Les essais de Joe Bageant sont joliment mis au format PDF par le site Coldtype.

Joe bageant est né en 1946 à Winchester en Virginie. Vétéran du Vietnam et du mouvement hippie, il a débuté sa carrière de journaliste en chroniquant la contre-culture des années 1970. Ses essais politiques publiés sur l'internet anglophone lui ont conquis un vaste public •

Un vide-grenier à Tchernobyl

Par Joe Bageant
2 août 2009

C'est seulement un système, a-t-elle dit, tandis que nous flottions à travers les rues intérieures tentaculaires, étincelantes de marchandises, du supermarché. C'est l'enfer ! C'est un sacré bon Dieu d'enfer à zombies, de gaspillage et de gloutonnerie, ai-je pensé pour moi-même, avant que le vertige habituel m'enveloppe complètement. De retour des marchés d'Amérique centrale1, simples et intelligibles, des bodegas2 et des vendeurs ambulants, l'effet de ce lieu de commerce américain des plus communs était, comme toujours, un vertige. Des battements lumineux à vous casser la tête sur des pyramides d'œufs en plastique, comme si c'était pour incuber leur couvée de bas pour femmes à l'intérieur, des douzaines de dentifrices, des poulets morts biens récurés, des paniers criards de fleurs trop parfaites, des cellophanes, du papier pour le visage, le cul et emballer les cadeaux, rangée après rangée de légumes et de fruits polis, dressés comme des soldats attendant l'annihilation des salades ou des fours de Casserolie.

1. Joe Bageant vit au Bélize, un petit pays anglophone au sud du Mexique. Lire à ce sujet : Sous le manguier bleu et Évadé de l'Amérique.

2. Des commerces quelque peu similaires à nos épiceries arabes (bien qu'aux yeux des Béliziens ils passent probablement pour des hypermarchés).

3. Une marque de chips apéritives, également vendue en France, qui génère, dit-on, un milliard de dollars de chiffre d'affaire annuel.

4. Walter Whitman fut l'un des plus importants poètes américains du XIXe siècle. Irwin Allen Ginsberg le mit en scène dans son propre poème : A Supermarket in California.

Et toutes ces conversations étouffées ou pas si étouffées des clients à téléphone portable, celle-ci consolant quelqu'un à la base-capsule :

Oh, je suis tellement désolée chéri, mais je pense qu'ils ont arrêté de faire les Pringles3 goût ranch. Je suis tellement désolée. Vraiment. Les deux parties semblaient véritablement désemparées.

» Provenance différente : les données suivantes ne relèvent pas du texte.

Lemma strip_all_digits (raw : string) :
  Js.all_digits (Js.strip_non_digits raw) = true.
Proof.
  induction raw as [|c raw IH]; [reflexivity|]. simpl.
  destruct (Js.is_digit c) eqn:Hc; [|exact IH].
  simpl. now rewrite Hc, IH.
Qed.

Lemma digit_value_nonneg (radix : Z) (c : ascii) (d : Z) :
  Js.digit_value radix c = Some d -> 0 <= d.
Proof.
  unfold Js.digit_value.
  generalize (Z.of_nat (nat_of_ascii c)). intros n.
  destruct ((48 <=? n) && (n <=? 57)) eqn:H1.
  { intros [= <-]. apply andb_prop in H1 as [H1 _]. apply Z.leb_le in H1. lia. }
  destruct ((radix =? 16) && (97 <=? n) && (n <=? 102)) eqn:H2.
  { intros [= <-]. apply andb_prop in H2 as [H2 _].
    apply andb_prop in H2 as [_ H2]. apply Z.leb_le in H2. lia. }
  destruct ((radix =? 16) && (65 <=? n) && (n <=? 70)) eqn:H3.
  { intros [= <-]. apply andb_prop in H3 as [H3 _].
    apply andb_prop in H3 as [_ H3]. apply Z.leb_le in H3. lia. }
  discriminate.
Qed.

Lemma digits_prefix_nonneg (radix : Z) (s : string) :
  0 < radix ->
  forall (acc : option Z) (z : Z),
    (forall a, acc = Some a -> 0 <= a) ->
    Js.digits_prefix radix s acc = Some z -> 0 <= z.
Proof.
  intros Hr. induction s as [|c s IH]; intros acc z Hacc; simpl.
  - intros H. now apply Hacc.
  - destruct (Js.digit_value radix c) as [d|] eqn:Hd; [|now apply Hacc].
    apply IH. intros a [= <-].
    pose proof (digit_value_nonneg _ _ Hd).
    destruct acc as [a0|]; [|assumption].
    specialize (Hacc a0 eq_refl). nia.
Qed.

Lemma parse_unsigned_nonneg (s : string) (z : Z) :
  Js.parse_unsigned s = Some z -> 0 <= z.
Proof.
  unfold Js.parse_unsigned.
  destruct s as [|c1 [|c2 s]];
    try (apply digits_prefix_nonneg; [lia|discriminate]).
  destruct (Ascii.eqb c1 "0" && (Ascii.eqb c2 "x" || Ascii.eqb c2 "X"));
    apply digits_prefix_nonneg; try lia; discriminate.
Qed.

(** A digit is neither white space nor a sign. *)
Lemma digit_not_space (c : ascii) :
  Js.is_digit c = true -> Js.is_space c = false.
Proof.
  unfold Js.is_digit, Js.is_space. intros H.
  apply andb_prop in H as [H1 H2].
  apply Nat.leb_le in H1. apply Nat.leb_le in H2.
  destruct (Nat.eqb_spec (nat_of_ascii c) 32); [lia|].
  destruct (Nat.leb_spec (nat_of_ascii c) 13); [lia|].
  now rewrite andb_false_r.
Qed.

Lemma digit_not_sign (c : ascii) :
  Js.is_digit c = true -> Ascii.eqb c "-" = false /\ Ascii.eqb c "+" = false.
Proof.
  intros H. split.
  - destruct (Ascii.eqb_spec c "-"); [subst; discriminate|reflexivity].
  - destruct (Ascii.eqb_spec c "+"); [subst; discriminate|reflexivity].
Qed.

Et j'imagine Allen Ginsberg dans ce supermarché, comme il imagina Walt Whitman4 dans un supermarché de Californie se demandant, comme Allen se demandait : Quel sphinx de ciment et d'aluminium a défoncé leur crâne et dévoré leur cervelle et leur imagination ?

Les travailleurs du rayon viande en blouse blanche tachée de sang récitent leur litanie programmée par l'entreprise : Bienvenue chez Lion alimentation. Comment puis-je mieux vous servir aujourd'hui ? Je ne peux pas m'empêcher de politiser de tels moments, alors je dis : Humiliant, hein, de dire ça mille fois par jour à des gens qui veulent juste qu'on les laisse faire leurs courses ? Une fois de temps en temps je reçois un regard de connivence, mais habituellement ils ne réagissent pas, parce que les caméras couvrent chaque pouce des lieux.

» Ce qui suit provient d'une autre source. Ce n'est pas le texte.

Lemma submit_leaves_the_queue (request : ClientRequest) w :
  exists w',
    Main.submit_client_inquiry roles request w = (Ok tt, w')
    /\ response_queue (self w') = response_queue (self w)
    /\ agent_id (self w') = agent_id (self w).
Proof.
  unfold Main.submit_client_inquiry, ConstructionAgentBase.send_task_message.
  rewrite bind_get_self. destruct (context (self w)).
  - cbv zeta. rewrite bind_logger. eexists. split; [reflexivity|].
    split; reflexivity.
  - eexists. split; [reflexivity|]. split; reflexivity.
Qed.

Lemma status_read (r : pydict) (s : string) :
  status_of r = Some s ->
  dict_get r "status" PNone = PStr s /\ r <> [].
Proof.
  unfold status_of, dict_get. intros H. split.
  - destruct (dict_lookup r "status") as [[]|]; try discriminate.
    injection H as ->. reflexivity.
  - intros ->. discriminate.
Qed.

(** The endpoint's reading of a response that the entry agent put, or of
    the timeout dict. *)
Lemma answer_inquiry_raises (request : ClientRequest) (r : pydict) w :
  details_checked fw ->
  (put_allowed ClientEngagementStage r
   \/ exists a, r = ConstructionAgentBase.timeout_response a) ->
  exists e l,
    MainApp.answer_inquiry rt fw request r w = (Raise e, logged w l)
    /\ ((exists detail, e = HTTPException 500 detail)
        \/ (exists detail, e = HTTPException 504 detail)
        \/ forall code detail, e <> HTTPException code detail).
Proof.
  intros V [[_ [S [text D]]]|[a ->]].
  - destruct S as [S|S]; destruct (status_read r _ S) as [G N];
      unfold MainApp.answer_inquiry; rewrite G;
      destruct r as [|kv r]; try contradiction.
    + change (eq_str (PStr "processing_initiated") "timeout") with false.
      change (eq_str (PStr "processing_initiated") "error") with false.
      cbn [andb negb]. cbv iota.
      destruct (V (kv :: r)) as [e [E H]].
      { intros d. rewrite D. discriminate. }
      unfold lift. rewrite E. exists e, []. rewrite logged_nil.
      split; [reflexivity|]. right. right. exact H.
    + change (eq_str (PStr "error") "timeout") with false.
      change (eq_str (PStr "error") "error") with true.
      cbn [andb negb]. cbv iota. rewrite bind_logger.
      eexists _, _. split; [reflexivity|]. left. eauto.
  - unfold MainApp.answer_inquiry, ConstructionAgentBase.timeout_response.
    cbn [dict_get dict_lookup String.eqb Ascii.eqb Bool.eqb andb].
    change (eq_str (PStr "timeout") "timeout") with true. cbv iota.
    rewrite bind_logger.
    eexists _, _. split; [reflexivity|]. right. left. eauto.
Qed.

Seul le garçon mongolien avec un sac sur la tête semble heureux d'être ici. Son sourire est un profond vide mystérieux. À quoi cela doit-il ressembler d'être si peu déconcerté, d'être dans un autre pays de l'esprit ? Quel sphynx gouverne sa République d'un seul ? A-t-elle le même visage affairiste inconnaissable que celui qui gouverne notre obéissance à celle-ci ?

5. Howl.

C'était au triomphe spectral de l'affairisme qu'Allen Ginsberg se référait dans le poème épique Hurlement5 :

Moloch, dont l'esprit est pure machinerie !
Moloch, dont le sang est un flot d'argent !
Moloch, dont les doigts sont dix armées !
Moloch, dont la poitrine est une dynamo cannibale !
Moloch, dont l'oreille est une tombe fumante !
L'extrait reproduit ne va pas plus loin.